Ranking Member Courtney Statement on New Shipbuilding Executive Order
WASHINGTON, D.C. – Today, Congressman Joe Courtney (CT-02), Ranking Member of the Seapower and Projection Forces Subcommittee, issued the following statement after President Trump signed an Executive Order, “Restoring Maritime Dominance.”
“As Ranking Member of the Seapower Subcommittee, I am willing to work with any knowledgeable person to improve Naval fleet readiness, invest in the maritime workforce, and accelerate shipbuilding to meet our inventory goals as well as our production commitment to AUKUS. Today’s Executive Order – coupled with the first-ever White House Office of Shipbuilding, led by former Seapower Subcommittee staff member Ian Bennitt, whose leadership I applaud – signals the Administration’s interest in achieving those shared goals.
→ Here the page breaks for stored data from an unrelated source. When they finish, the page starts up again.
(* ===== verification/History.v ===== *)
(** Undo history ([History] and [Transaction] in [crates/text/src/text.rs]): the
    stacks of transactions, nesting, and grouping by time. A [Vec] used as a
    stack has its top at the end. [None] is a panic: a failed assertion, an
    [unwrap] of nothing or an index out of range. *)
From S2P Require Import Prelude Clock SumTree TreeFind Cursor Iter Keyed TreeMap UndoMap OperationQueue Rope.

(** [FullOffset] is an offset counting deleted text too.
    [crates/text/src/text.rs:624-630] EditOperation *)
Record EditOperation := mk_edit_op {
  edit_timestamp : Lamport.t; edit_version : Global.t;
  ranges : list (Z * Z); new_text : list (list Z);
}.
(** [crates/text/src/text.rs:618-622] Operation *)
Inductive Operation := EditOp (edit : EditOperation) | UndoOp (undo : UndoOperation).
(** [crates/text/src/text.rs:3363-3368] Operation::timestamp *)
Definition op_timestamp (op : Operation) : Lamport.t :=
  match op with EditOp edit => edit_timestamp edit | UndoOp undo => timestamp undo end.
(** [crates/text/src/text.rs:3359-3361] Operation::replica_id *)
Definition op_replica_id (op : Operation) : ReplicaId.t := Lamport.replica_id (op_timestamp op).
(** [crates/text/src/text.rs:3370-3375] Operation::as_edit *)
Definition as_edit (op : Operation) : option EditOperation :=
  match op with EditOp edit => Some edit | _ => None end.
(** [crates/text/src/text.rs:3377-3379] Operation::is_edit *)
Definition is_edit (op : Operation) : bool := match op with EditOp _ => true | _ => false end.
(** [crates/text/src/text.rs:3382-3389] operation_queue::Operation for Operation *)
#[export] Instance Operation_operation : OperationQueue.Operation Operation :=
  { lamport_timestamp := op_timestamp }.

(** ** Searching a vector from its end *)
Section vectors.
Context {A : Type}.
(** [Iterator::rposition] *)
Fixpoint rposition (p : A → bool) (l : list A) : option nat :=
  match l with
  | [] => None
  | x :: l => match rposition p l with Some i => Some (S i) | None => if p x then Some 0%nat else None end
  end.
(** [Iterator::rfind] *)
Definition rfind (p : A → bool) (l : list A) : option A := i ← rposition p l; l !! i.
(** [Vec::remove] *)
Definition vec_remove (l : list A) (i : nat) : option (A * list A) :=
  x ← l !! i; Some (x, take i l ++ drop (S i) l).
(** [Vec::pop] *)
Definition vec_pop (l : list A) : option (A * list A) :=
  x ← list.last l; Some (x, removelast l).
(** Assigning through [last_mut]. *)
Definition update_top (f : A → A) (l : list A) : list A :=
  match list.last l with Some x => removelast l ++ [f x] | None => l end.
End vectors.

Module History.
(** [crates/text/src/text.rs:134-139] Transaction *)
Record Transaction := mk_transaction { id : Lamport.t; edit_ids : list Lamport.t; start : Global.t }.
(** [Instant] counts nanoseconds.
    [crates/text/src/text.rs:126-132] HistoryEntry *)
Record HistoryEntry := mk_entry {
  transaction : Transaction; first_edit_at : Z; last_edit_at : Z; suppress_grouping : bool;
}.
(** [crates/text/src/text.rs:153-160] History *)
Record History := mk {
  base_text : Rope.t;
  operations : TreeMap.TreeMap Lamport.t Operation;
  undo_stack : list HistoryEntry;
  redo_stack : list HistoryEntry;
  transaction_depth : nat;
  group_interval : Z;
}.

(** [crates/text/src/text.rs:142-144] Transaction::merge_in *)
Definition merge_in (self other : Transaction) : Transaction :=
  mk_transaction (id self) (edit_ids self ++ edit_ids other) (start self).
(** [crates/text/src/text.rs:147-151] HistoryEntry::transaction_id *)
Definition transaction_id (e : HistoryEntry) : Lamport.t := id (transaction e).
Definition has_id (t : Lamport.t) (e : HistoryEntry) : bool := bool_decide (transaction_id e = t).

Definition set_transaction (f : Transaction → Transaction) (e : HistoryEntry) : HistoryEntry :=
  mk_entry (f (transaction e)) (first_edit_at e) (last_edit_at e) (suppress_grouping e).
Definition set_last_edit_at (now : Z) (e : HistoryEntry) : HistoryEntry :=
  mk_entry (transaction e) (first_edit_at e) now (suppress_grouping e).
Definition push_edit_id (t : Lamport.t) (tr : Transaction) : Transaction :=
  mk_transaction (id tr) (edit_ids tr ++ [t]) (start tr).
Definition set_stacks (h : History) (undo redo : list HistoryEntry) : History :=
  mk (base_text h) (operations h) undo redo (transaction_depth h) (group_interval h).
Definition set_depth (h : History) (n : nat) : History :=
  mk (base_text h) (operations h) (undo_stack h) (redo_stack h) n (group_interval h).
Definition assert (b : bool) : option unit := if b then Some tt else None.
Definition no_transaction (h : History) : bool := Nat.eqb (transaction_depth h) 0.

(** The interval outside of tests is 300 ms.
    [crates/text/src/text.rs:218-232] History::new *)
Definition new (base_text : Rope.t) : History := mk base_text TreeMap.default [] [] 0 300000000.
(** [crates/text/src/text.rs:1637-1639] Buffer::set_group_interval *)
Definition set_group_interval (h : History) (interval : Z) : History :=
  mk (base_text h) (operations h) (undo_stack h) (redo_stack h) (transaction_depth h) interval.

(** [crates/text/src/text.rs:234-236] History::push *)
Definition push (h : History) (op : Operation) : option History :=
  ops ← TreeMap.insert (operations h) (op_timestamp op) op;
  Some (mk (base_text h) ops (undo_stack h) (redo_stack h) (transaction_depth h) (group_interval h)).

(** A new entry at the top of the undo stack. *)
Definition push_entry (h : History) (tr : Transaction) (now : Z) : History :=
  set_stacks h (undo_stack h ++ [mk_entry tr now now false]) (redo_stack h).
“Adding shipbuilding to DOGE’s agenda is highly questionable given its admitted blunders with the National Nuclear Security Administration and the Social Security Administration, to name a few. I have been involved in the auditing reform efforts at the Department of Defense for years and support good-faith efforts led by experts to help the Pentagon pass an audit, but DOGE is not going to create welders, electricians, and outside machinists through the tools they have, which is exactly what we need to build on the momentum we are seeing in the shipbuilding industry.
“Unfortunately, this initial Executive Order missed the opportunity to implement an immediate high impact solution — that shipbuilders, the Navy, and bipartisan lawmakers, including myself, have supported for months — to address rising labor and material costs. SAWS, the Shipyard Accountability and Workforce Support plan, with a stroke of a pen, would elevate the market value of metal trade jobs which has to happen if we are serious about restoring our nation’s shipbuilding industrial base. The incremental ‘wage improvement’ Congress approved in December gave a boost to rectifying some of those funding shortfalls, but SAWS is the systematic, long-term fix we need to build more Navy ships ‘very fast, very soon.’ Hopefully this will not be the final shipbuilding Executive Order and the compelling case for SAWS will prevail.
“Today’s Executive Order also comes amid the President’s back-and-forth trade war, which is undermining the progress this order seeks to achieve. The President's tariffs on steel and aluminum will increase the cost of contracts paid by the Government – and the taxpayer – and delay commercial contracts, inevitably risking shipyards business. That doesn’t add up for a President who seeks to ‘revitalize’ our domestic shipbuilding sector.
“I look forward to working with my colleagues on the Seapower Subcommittee to conduct a healthy review of any forthcoming legislative proposals and urge the Administration to focus on real solutions to boosting commercial and military shipbuilding efforts.”